# Liquid Soap dilution?



## CaliChan (Jan 2, 2013)

How much are you supposed to dilute liquid soap? Ive looked at several videos that always get to the translucent stage and then they tell you to put it in a pot of water and let it set over night but how much are you supposed to dilute it by? Is there a table or some percentages that i need to work out? Is it a set number or does it depend on your recipe or is it just a personal preference kind of thing?:think:


----------



## IrishLass (Jan 3, 2013)

I wish there was a one-size-fits-all answer to this question, but unfortunately, there's not. There are only general guidelines at best (such as formulas high in olive oil tend to require more water to dilute than those that are really high in coconut oil), but much depends on your formula and your personal preferences.
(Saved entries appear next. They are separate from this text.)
(** * pyaegis / aegis Python bindings: buffer utilities, aligned allocation
      and library loading

    Shallow embedding of
      - [src/pyaegis/util.py]    ([nonce_increment], [wipe],
                                  [aligned_address], [new_aligned_struct]),
      - [src/aegis/_loader.py]   ([_candidate_paths], [_load_libaegis],
                                  [_load_libc], module body, [alloc_aligned]),
      - [src/pyaegis/_loader.py] (same names, bundled-library variant).

    Python integers are [Z]; bytes are [Byte.byte]; byte buffers are lists
    indexed with stdpp's lookup and insert, with Python's bounds and value
    checks written out.  Raising an exception is the [Raise] branch of
    [result]. *)

From Stdlib Require Import ZArith NArith Lia.
From Stdlib.Strings Require Import Byte.
From stdpp Require Import base list strings gmap.

Local Open Scope Z_scope.

(** ** Exceptions and results *)

(** The exception classes the modelled code raises or meets.  All of them
    derive from Python's [Exception]. *)
Inductive exn : Type :=
| ValueError
| MemoryError
| OSError
| IndexError
| TypeError
| OverflowError
| AttributeError
| CDefError            (* cffi.CDefError: a string that is not a C type *)
| PermissionError.     (* a subclass of OSError *)

Inductive result (A : Type) : Type :=
| Ok (a : A)
| Raise (e : exn).

Arguments Ok {A} a.
Arguments Raise {A} e.

Definition rbind {A B : Type} (m : result A) (k : A -> result B) : result B :=
  match m with
  | Ok a => k a
  | Raise e => Raise e
  end.

Notation "'let/r' x ':=' m 'in' k" := (rbind m (fun x => k))
  (at level 10, x name, m at level 100, k at level 200, only parsing).

(** ** Bytes and byte buffers *)

Definition byte_to_Z (b : byte) : Z := Z.of_N (Byte.to_N b).

(** Packing a Python integer into an unsigned byte cell (format 'B'):
    defined exactly on 0..255. *)
Definition byte_of_Z (v : Z) : option byte :=
  if (0 <=? v) && (v <? 256) then Byte.of_N (Z.to_N v) else None.

(** An object exporting the buffer protocol with byte items: its storage and
    whether the export is read-only ([bytes]) or writable ([bytearray]). *)
Record Buffer : Type := MkBuffer {
  contents : list byte;
  readonly : bool
}.

Definition bytearray (l : list byte) : Buffer :=
  {| contents := l; readonly := false |}.

Definition bytes (l : list byte) : Buffer :=
  {| contents := l; readonly := true |}.

(** [memoryview(obj)] is a view on the storage of [obj]: reads and writes
    through the view are reads and writes of [obj]. *)
Definition memoryview (obj : Buffer) : Buffer := obj.

Definition len (n : Buffer) : nat := length (contents n).

(** [n[i]] for [0 <= i]: IndexError out of range. *)
Definition getitem (n : Buffer) (i : nat) : result Z :=
  match contents n !! i with
  | Some b => Ok (byte_to_Z b)
  | None => Raise IndexError
  end.

(** [n[i] = v]: TypeError on read-only memory, IndexError out of range,
    ValueError when [v] does not fit a byte; checked in that order. *)
Definition setitem (n : Buffer) (i : nat) (v : Z) : result Buffer :=
  if readonly n then Raise TypeError
  else if decide (i < len n)%nat then
    match byte_of_Z v with
    | Some b => Ok {| contents := <[i := b]> (contents n); readonly := readonly n |}
    | None => Raise ValueError
    end
  else Raise IndexError.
I only have 4 batches of liquid soap under my belt so far (each one a different formula), but for what it's worth, each of the formulas I made took very different dilution rates from each other in order to reach the desired thickness that I like, which is as thick as honey. 

 You'll just have to experiment to see what works best for you and your formulas. The best suggestion I can give you (which helped me greatly when I first started out) is to start out diluting on the conservative side by adding less water than you have paste- say a ratio 1 part paste to 3/4 part water, for example- and then tweak from there.

IrishLass


----------